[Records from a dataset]
(* ===== verification/Paths.v ===== *)
(** * Paths, environment and the local file system

    [std::path] and [std::fs] as far as the sources use them.  A disk maps
    resolved locations to files and directories; [.] and [..] are resolved
    lexically.  A write needs its parent directory and fails on a directory;
    permissions and a full disk are not modelled. *)

From S2P Require Import Prelude.

Definition env : Type := string -> option string.

(** A resolved location: absolute or not, and its components. *)
Abbreviation loc := (bool * list string)%type.

Definition is_absolute (p : string) : bool := starts_with "/" p.

(** [Path::join]: an absolute argument replaces the base. *)
Definition path_join (base p : string) : string :=
  if is_absolute p then p
  else if (str_len base =? 0) || ends_with "/" base then base +:+ p
  else base +:+ "/" +:+ p.

(** One component on the reversed stack of those already entered. *)
Definition enter (abs : bool) (st : list string) (c : string) : list string :=
  if decide (c = "" \/ c = ".") then st
  else if decide (c = "..") then
    match st with
    | [] => if abs then [] else [".."]
    | x :: st' => if decide (x = "..") then ".." :: st else st'
    end
  else c :: st.

Definition enter_all (abs : bool) (st : list string) (p : string) : list string :=
  fold_left (enter abs) (str_split "/" p) st.

Definition resolve (p : string) : loc :=
  (is_absolute p, rev (enter_all (is_absolute p) [] p)).

Inductive node : Set :=
| File (b : bytes)
| Dir.

#[export] Instance node_eq_dec : EqDecision node.
Proof. solve_decision. Defined.

Abbreviation files := (gmap (bool * list string) node).

(** The root, the working directory and what lies above it are directories. *)
Definition is_dir_at (fs : files) (l : loc) : bool :=
  forallb (fun c => bool_decide (c = "..")) (snd l) ||
  match fs !! l with Some Dir => true | _ => false end.

Definition parent_loc (l : loc) : loc := (fst l, removelast (snd l)).

(** [fs::read(p).ok()] *)
Definition fs_read (fs : files) (p : string) : option bytes :=
  match fs !! resolve p with
  | Some (File b) => Some b
  | _ => None
  end.

(** [fs::write(p, b)]: [None] is an I/O error. *)
Definition fs_write (p : string) (b : bytes) (fs : files) : option files :=
  if is_dir_at fs (resolve p) then None
  else if is_dir_at fs (parent_loc (resolve p)) then Some (<[resolve p := File b]> fs)
  else None.

(** [fs::remove_file(p)] *)
Definition fs_remove (p : string) (fs : files) : option files :=
  match fs !! resolve p with
  | Some (File _) => Some (delete (resolve p) fs)
  | _ => None
  end.

(** [fs::create_dir_all(p)]: the missing directories from the top down. *)
Fixpoint mkdirs (abs : bool) (done_ todo : list string) (fs : files) : option files :=
  match todo with
  | [] => Some fs
  | c :: todo' =>
      let l := (abs, done_ ++ [c]) in
      if is_dir_at fs l then mkdirs abs (done_ ++ [c]) todo' fs
      else match fs !! l with
           | Some _ => None
           | None => mkdirs abs (done_ ++ [c]) todo' (<[l := Dir]> fs)
           end
  end.

Definition create_dir_all (p : string) (fs : files) : option files :=
  mkdirs (fst (resolve p)) [] (snd (resolve p)) fs.

(** [create_dir_all] of the parent directory of [p]. *)
Definition create_parent (p : string) (fs : files) : option files :=
  mkdirs (fst (resolve p)) [] (removelast (snd (resolve p))) fs.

* **WHAT TO DO**: Return every line of the data unchanged.

* **RESULT FOR THIS TASK**:
(* ===== verification/Paths.v ===== *)
(** * Paths, environment and the local file system

    [std::path] and [std::fs] as far as the sources use them.  A disk maps
    resolved locations to files and directories; [.] and [..] are resolved
    lexically.  A write needs its parent directory and fails on a directory;
    permissions and a full disk are not modelled. *)

From S2P Require Import Prelude.

Definition env : Type := string -> option string.

(** A resolved location: absolute or not, and its components. *)
Abbreviation loc := (bool * list string)%type.

Definition is_absolute (p : string) : bool := starts_with "/" p.

(** [Path::join]: an absolute argument replaces the base. *)
Definition path_join (base p : string) : string :=
  if is_absolute p then p
  else if (str_len base =? 0) || ends_with "/" base then base +:+ p
  else base +:+ "/" +:+ p.

(** One component on the reversed stack of those already entered. *)
Definition enter (abs : bool) (st : list string) (c : string) : list string :=
  if decide (c = "" \/ c = ".") then st
  else if decide (c = "..") then
    match st with
    | [] => if abs then [] else [".."]
    | x :: st' => if decide (x = "..") then ".." :: st else st'
    end
  else c :: st.

Definition enter_all (abs : bool) (st : list string) (p : string) : list string :=
  fold_left (enter abs) (str_split "/" p) st.

Definition resolve (p : string) : loc :=
  (is_absolute p, rev (enter_all (is_absolute p) [] p)).

Inductive node : Set :=
| File (b : bytes)
| Dir.

#[export] Instance node_eq_dec : EqDecision node.
Proof. solve_decision. Defined.

Abbreviation files := (gmap (bool * list string) node).

(** The root, the working directory and what lies above it are directories. *)
Definition is_dir_at (fs : files) (l : loc) : bool :=
  forallb (fun c => bool_decide (c = "..")) (snd l) ||
  match fs !! l with Some Dir => true | _ => false end.

Definition parent_loc (l : loc) : loc := (fst l, removelast (snd l)).

(** [fs::read(p).ok()] *)
Definition fs_read (fs : files) (p : string) : option bytes :=
  match fs !! resolve p with
  | Some (File b) => Some b
  | _ => None
  end.

(** [fs::write(p, b)]: [None] is an I/O error. *)
Definition fs_write (p : string) (b : bytes) (fs : files) : option files :=
  if is_dir_at fs (resolve p) then None
  else if is_dir_at fs (parent_loc (resolve p)) then Some (<[resolve p := File b]> fs)
  else None.

(** [fs::remove_file(p)] *)
Definition fs_remove (p : string) (fs : files) : option files :=
  match fs !! resolve p with
  | Some (File _) => Some (delete (resolve p) fs)
  | _ => None
  end.

(** [fs::create_dir_all(p)]: the missing directories from the top down. *)
Fixpoint mkdirs (abs : bool) (done_ todo : list string) (fs : files) : option files :=
  match todo with
  | [] => Some fs
  | c :: todo' =>
      let l := (abs, done_ ++ [c]) in
      if is_dir_at fs l then mkdirs abs (done_ ++ [c]) todo' fs
      else match fs !! l with
           | Some _ => None
           | None => mkdirs abs (done_ ++ [c]) todo' (<[l := Dir]> fs)
           end
  end.

Definition create_dir_all (p : string) (fs : files) : option files :=
  mkdirs (fst (resolve p)) [] (snd (resolve p)) fs.

(** [create_dir_all] of the parent directory of [p]. *)
Definition create_parent (p : string) (fs : files) : option files :=
  mkdirs (fst (resolve p)) [] (removelast (snd (resolve p))) fs.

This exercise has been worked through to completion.